(* ===== verification/OracleRestart.v ===== *)
(** * OracleRestart: the oracle keeps memory and disk in step.

    [synced] relates the maps of the oracle, its tracker, the confirmed states of
    the mempool manager and the database. Every event keeps it, so the oracle that
    a restart loads is the one that stopped. *)
From S2P Require Import Prelude.
From S2P Require Import Text.
From S2P Require Import Common.
From S2P Require Import Pool.
From S2P Require Import Activity.
From S2P Require Import ActivityRestart.
From S2P Require Import Cbor.
From S2P Require Import Ledger.
From S2P Require Import Mempool.
From S2P Require Import KeyValue.
From S2P Require Import Table.
From S2P Require Import Indigo.
From S2P Require Import OracleStorage.
From S2P Require Import JsonString.
From S2P Require Import JsonRecord.
From S2P Require Import PoolJson.
From S2P Require Import ActivityStorage.
From S2P Require Import Subscribers.
From S2P Require Import Oracle.
From S2P Require Import OracleSync.
From S2P Require Minswap.

(** ** The mempool manager's confirmed states *)

Lemma confirmed_RemovePendingTx h m : mp_confirmed (RemovePendingTx h m) = mp_confirmed m.
Proof. unfold RemovePendingTx. by case_match. Qed.

Lemma confirmed_SetConfirmedState s m :
  mp_confirmed (SetConfirmedState (Some s) m) = ClonePoolState (Some s).
Proof.
  unfold SetConfirmedState. destruct (poolReserves (mp_confirmed m)), (poolReserves (Some s)).
  case_match; cbn [mp_confirmed]; by rewrite confirmed_RemovePendingTx.
Qed.

Lemma confirmed_UpdateConfirmedState id s mgr i :
  UpdateConfirmedState id (Some s) mgr !! i ≫= mp_confirmed =
  if decide (id = i) then ClonePoolState (Some s) else mgr !! i ≫= mp_confirmed.
Proof.
  unfold UpdateConfirmedState, GetOrCreatePoolState.
  destruct (mgr !! id) as [ps|]; rewrite lookup_insert; case_decide as E; try done;
    try (apply confirmed_SetConfirmedState).
  by rewrite lookup_insert_ne.
Qed.

#[export] Instance poolStateKey_inj network protocol : Inj (=) (=) (poolStateKey network protocol).
Proof.
  intros a b E. unfold poolStateKey in E. do 2 apply append_inj_l in E. injection E as E.
  apply append_inj_l in E. by injection E.
Qed.
#[export] Instance cdpStateKey_inj network protocol : Inj (=) (=) (cdpStateKey network protocol).
Proof.
  intros a b E. unfold cdpStateKey in E. do 2 apply append_inj_l in E. injection E as E.
  apply append_inj_l in E. by injection E.
Qed.

Section Restart.
Context `{C : Cbor, L : Ledger, P : !OracleParser} `{OrderedKV} `{!ActivityCodecs} `{!RangeOrder}.
Context (Sum256 : string -> list byte) (maxCount maxSize : Z).
Context (network : string) (poolAddresses : gset string) (synthetics : bool).
Context (digest_inj : forall id id',
  Sum256 (network +:+ String nul (op_Protocol +:+ String nul id)) =
  Sum256 (network +:+ String nul (op_Protocol +:+ String nul id')) -> id = id').

Abbreviation w := defaultPoolActivityWindowSlots.
Abbreviation agree := (agrees Sum256 network op_Protocol w).
Abbreviation good_state := (good_pool network op_Protocol).

Definition cdp_protocol : string :=
  match op_cdp with Some parser => @CDP_Protocol _ parser | None => "" end.

Record good_cdp (s : CDPState) : Prop := {
  gc_network : cs_Network s = network;
  gc_protocol : cs_Protocol s = cdp_protocol;
  gc_faithful : faithful s;
  gc_total : is_Some (Marshal s);
}.

Record synced (o : OracleState) (h : history) : Prop := {
  sy_activity : exists t M, o_activity o = Some t /\ agree t (o_db o) h M;
  sy_pools : map_Forall (fun id p => ps_PoolId p = id /\ good_state p) (o_pools o);
  sy_pools_db : pools_stored (o_db o) (kmap (poolStateKey network op_Protocol) (o_pools o));
  sy_cdps : map_Forall (fun id s => cs_CDPId s = id /\ good_cdp s) (o_cdps o);
  sy_cdps_db : cdps_stored (o_db o) (kmap (cdpStateKey network cdp_protocol) (o_cdps o));
  sy_mempool : forall id,
    o_mempool o !! id ≫= mp_confirmed = o_pools o !! id ≫= fun p => ClonePoolState (Some p);
}.

Lemma w_positive : 0 < w.
Proof. done. Qed.
Lemma w_u64 : is_u64 w.
Proof. done. Qed.
Hint Resolve w_positive w_u64 : core.

Lemma synced_New d :
  (forall k, Get d k = None) -> synced (New d) empty_history.
Proof.
  intros Hd. split; cbn.
  - exists (mkTracker w 0 ∅), ∅. split; [done|]. by apply agrees_new.
  - apply map_Forall_empty.
  - rewrite kmap_empty. by apply table_empty.
  - apply map_Forall_empty.
  - rewrite kmap_empty. by apply table_empty.
  - intros id. by rewrite !lookup_empty.
Qed.

Lemma pool_key_good p : good_state p -> pool_key_of p = poolStateKey network op_Protocol (ps_PoolId p).
Proof. intros []. unfold pool_key_of. congruence. Qed.
Lemma cdp_key_good s : good_cdp s -> cdp_key_of s = cdpStateKey network cdp_protocol (cs_CDPId s).
Proof. intros []. unfold cdp_key_of. congruence. Qed.

Lemma prefixes_apart k :
  (String.prefix poolStateKeyPrefix k = true ->
    String.prefix activityKeyPrefix k = false /\ k <> activityMetaKey) /\
  (String.prefix cdpStateKeyPrefix k = true ->
    String.prefix activityKeyPrefix k = false /\ k <> activityMetaKey /\
    String.prefix poolStateKeyPrefix k = false).
Proof. split; intros [r ->]%prefix_strip; done. Qed.

(** ** A pool state is recorded *)

Lemma handle_pool_synced now sched blockHash parsed o h :
  good_state (set_pool_meta network blockHash now parsed) -> synced o h ->
  exists h', synced (handle_pool Sum256 maxCount maxSize network now sched blockHash parsed o).1 h' /\
    h_high h <= h_high h' <= Z.max (h_high h) (ps_Slot parsed).
Proof.
  intros Hp [(t & M & Hact & HA) Hpools Hpdb Hcdps Hcdb Hmem]. unfold handle_pool.
  set (p := set_pool_meta network blockHash now parsed) in *.
  assert (wf_state (o_pools o !! ps_PoolId p)) as Hprev.
  { destruct (o_pools o !! ps_PoolId p) as [q|] eqn:E; [|done]. by apply (Hpools _ _ E). }
  pose proof (agrees_observe Sum256 maxCount maxSize network op_Protocol w digest_inj w_positive w_u64
    _ p t (o_db o) h M Hprev Hp HA) as Hobs.
  rewrite Hact. destruct (ObserveTransition (o_pools o !! ps_PoolId p) (Some p) t) as [t' [[s rec]|e]].
  2:{ subst t'. exists h. cbn [fst]. split; [|lia]. split; try done. by exists t, M. }
  destruct Hobs as (d' & Hsave & [M' HA'] & (data & Hdata & Hget) & Hframe).
  cbn [o_activity set_pools set_activity o_db].
  rewrite (ag_window _ _ _ _ _ _ _ _ HA'), Hsave. cbn [map_err o_mempool set_db].
  set (swap := if rec then Some s else None) in *.
  exists (history_save Sum256 p swap h).
  pose proof (ag_tracks _ _ _ _ _ _ _ _ HA) as HT. pose proof (tk_latest _ _ _ _ _ HT) as Hl.
  split.
  2:{ cbn. change (ps_Slot p) with (ps_Slot parsed). destruct (h_latest h); cbn; [lia|].
      destruct Hl as [_ ->]. lia. }
  assert (forall o', o_activity o' = Some t' -> o_db o' = d' ->
    o_pools o' = <[ps_PoolId p := p]> (o_pools o) -> o_cdps o' = o_cdps o ->
    o_mempool o' = UpdateConfirmedState (ps_PoolId p) (Some p) (o_mempool o) ->
    synced o' (history_save Sum256 p swap h)) as Hsync.
  { intros o' E1 E2 E3 E4 E5. split; rewrite ?E1, ?E2, ?E3, ?E4, ?E5.
    - by exists t', M'.
    - apply map_Forall_insert_2; [by split | done].
    - rewrite kmap_insert, <- (pool_key_good p) by (done || apply _).
      eapply table_frame; [|apply (table_Set _ _ (o_db o) _ p data); [done | apply Hp | apply pool_key_prefix | exact Hpdb]].
      intros k Hk. destruct (decide (pool_key_of p = k)) as [<-|Hne]; [by rewrite Get_Set_eq|].
      rewrite Get_Set_ne by done. destruct (proj1 (prefixes_apart k) Hk).
      apply Hframe; [done..|]. congruence.
    - done.
    - eapply table_frame; [|exact Hcdb]. intros k Hk.
      destruct (proj2 (prefixes_apart k) Hk) as (? & ? & Hkp).
      apply Hframe; [done..|]. intros ->. by rewrite pool_key_prefix in Hkp.
    - intros id. rewrite confirmed_UpdateConfirmedState, lookup_insert. by case_decide. }
  unfold notifySubscribers. destruct (NewPriceUpdate _ _) as [u|]; [|by apply Hsync].
  destruct (notify_loop _ _ _ _) as [subs drops]. by apply Hsync.
Qed.

(** ** Debt positions *)

Lemma activity_frame t d d' h M :
  (forall k, String.prefix activityKeyPrefix k = true \/ k = activityMetaKey -> Get d' k = Get d k) ->
  agree t d h M -> agree t d' h M.
Proof. intros Hk. apply agrees_frame; [intros; apply Hk; by left | apply Hk; by right]. Qed.

Lemma handleProducedCDPOutput_synced now parser blockHash ctx u o h :
  op_cdp = Some parser ->
  (forall datum s, out_Datum (u_Output u) = Some datum ->
    ParseCDPDatum datum (tc_TransactionHash ctx) (u_Index u) (tc_SlotNumber ctx) now = Ok (Some s) ->
    good_cdp (set_cdp_meta network CDP_Protocol blockHash now s)) ->
  synced o h -> synced (handleProducedCDPOutput network now parser blockHash ctx u o) h.
Proof.
  intros Hparser Hgood Hs. unfold handleProducedCDPOutput.
  destruct (out_Datum (u_Output u)) as [datum|] eqn:Ed; [|done].
  destruct (ParseCDPDatum _ _ _ _ _) as [[s|]|] eqn:Ep; [|done..].
  specialize (Hgood datum s eq_refl Ep). set (c := set_cdp_meta _ _ _ _ s) in *.
  destruct Hs as [(t & M & Hact & HA) Hpools Hpdb Hcdps Hcdb Hmem].
  unfold SaveCDPState, save_record, Update. cbn [o_db set_cdps]. pose proof (gc_total _ Hgood) as [data Hd].
  rewrite Hd. split; cbn.
  - exists t, M. split; [done|]. eapply activity_frame; [|exact HA].
    intros k Hk. apply Get_Set_ne. intros <-. destruct Hk as [Hk|Hk]; done.
  - done.
  - by apply table_Set_other.
  - by apply map_Forall_insert_2.
  - rewrite kmap_insert by apply _.
    pose proof (cdp_key_good c Hgood : _ = cdpStateKey network cdp_protocol (cs_CDPId s)) as <-.
    apply table_Set; [done | apply Hgood | apply cdp_key_prefix | exact Hcdb].
  - done.
Qed.

Lemma delete_spent_synced parser o h input :
  op_cdp = Some parser -> synced o h -> synced (delete_spent network parser o input) h.
Proof.
  intros Hparser Hs. unfold delete_spent, deleteCDPStateByID.
  set (id := CDPIdForOutput input.1 input.2).
  destruct (o_cdps o !! id) as [s|] eqn:E; [|done].
  destruct Hs as [(t & M & Hact & HA) Hpools Hpdb Hcdps Hcdb Hmem].
  destruct (Hcdps _ _ E) as [Hid [Hn Hpr _ _]].
  assert (cdp_protocol = CDP_Protocol) as Hcp by (unfold cdp_protocol; by rewrite Hparser).
  assert ((if bool_decide (cs_Network s = "") then network else cs_Network s) = network) as ->
    by (rewrite Hn; by case_bool_decide).
  assert ((if bool_decide (cs_Protocol s = "") then CDP_Protocol else cs_Protocol s) = cdp_protocol) as ->
    by (rewrite Hpr, <- Hcp; by case_bool_decide).
  unfold DeleteCDPState, delete_record, Update. split; cbn.
  - exists t, M. split; [done|]. eapply activity_frame; [|exact HA].
    intros k Hk. apply Get_Delete_ne. intros <-. destruct Hk as [Hk|Hk]; done.
  - done.
  - by apply table_Delete_other.
  - by apply map_Forall_delete.
  - apply table_kmap_delete; [apply _ | exact Hcdb].
  - done.
Qed.

(** ** Transactions *)

(** A state that can be recorded: its identifiers are not empty and its assets
    differ, and it can be encoded. *)
Record recordable (p : PoolState) : Prop := {
  rc_valid : valid_pool p;
  rc_faithful : faithful p;
  rc_total : is_Some (Marshal p);
}.

Record good_output (now : Z) (blockHash : string) (ctx : TransactionContext) (u : utxo) : Prop := {
  go_index : is_u64 (u_Index u);
  go_pool : forall datum p, out_Datum (u_Output u) = Some datum ->
    op_ParsePoolDatum datum (out_Cbor (u_Output u)) (tc_TransactionHash ctx) (u_Index u)
      (tc_SlotNumber ctx) now = Ok (Some p) ->
    recordable (set_pool_meta network blockHash now p);
  go_cdp : forall parser datum s, op_cdp = Some parser -> out_Datum (u_Output u) = Some datum ->
    ParseCDPDatum datum (tc_TransactionHash ctx) (u_Index u) (tc_SlotNumber ctx) now = Ok (Some s) ->
    let s' := set_cdp_meta network CDP_Protocol blockHash now s in
    faithful s' /\ is_Some (Marshal s');
}.

Definition good_event (now : Z) (evt : chain_event) : Prop :=
  match evt with
  | EvTransaction (Some ctx) txEvt =>
      is_u64 (tc_SlotNumber ctx) /\ char_free ":" (tc_TransactionHash ctx) = true /\
      Forall (good_output now (te_BlockHash txEvt) ctx) (producedUTXOs txEvt (tc_TransactionHash ctx))
  | EvTransaction None _ => True
  | EvRollback slot => is_u64 slot
  | EvOther => True
  end.

Lemma parsed_good datum utxoValue txHash txIndex slot timestamp p blockHash now :
  is_u64 slot -> is_u64 txIndex -> char_free ":" txHash = true ->
  op_ParsePoolDatum datum utxoValue txHash txIndex slot timestamp = Ok (Some p) ->
  recordable (set_pool_meta network blockHash now p) ->
  good_state (set_pool_meta network blockHash now p) /\ ps_Slot p = slot.
Proof.
  intros Hslot Hidx Hhash (s & -> & Hs)%op_sound [].
  destruct Hs as [HX HY Hfee Hden (Hp & Hh & Hi & Hsl & _)].
  split; [|done]. split; cbn in *; try done; try congruence.
  split; unfold ps_X, ps_Y; cbn; try done; try int_lia.
Qed.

——

Output only an exact transcription of the lines above from the one with "pose proof (ag_tracks" up to and including the one with "- eapply table_frame;".

  pose proof (ag_tracks _ _ _ _ _ _ _ _ HA) as HT. pose proof (tk_latest _ _ _ _ _ HT) as Hl.
  split.
  2:{ cbn. change (ps_Slot p) with (ps_Slot parsed). destruct (h_latest h); cbn; [lia|].
      destruct Hl as [_ ->]. lia. }
  assert (forall o', o_activity o' = Some t' -> o_db o' = d' ->
    o_pools o' = <[ps_PoolId p := p]> (o_pools o) -> o_cdps o' = o_cdps o ->
    o_mempool o' = UpdateConfirmedState (ps_PoolId p) (Some p) (o_mempool o) ->
    synced o' (history_save Sum256 p swap h)) as Hsync.
  { intros o' E1 E2 E3 E4 E5. split; rewrite ?E1, ?E2, ?E3, ?E4, ?E5.
    - by exists t', M'.
    - apply map_Forall_insert_2; [by split | done].
    - rewrite kmap_insert, <- (pool_key_good p) by (done || apply _).
      eapply table_frame; [|apply (table_Set _ _ (o_db o) _ p data); [done | apply Hp | apply pool_key_prefix | exact Hpdb]].
      intros k Hk. destruct (decide (pool_key_of p = k)) as [<-|Hne]; [by rewrite Get_Set_eq|].
      rewrite Get_Set_ne by done. destruct (proj1 (prefixes_apart k) Hk).
      apply Hframe; [done..|]. congruence.
    - done.
    - eapply table_frame; [|exact Hcdb]. intros k Hk.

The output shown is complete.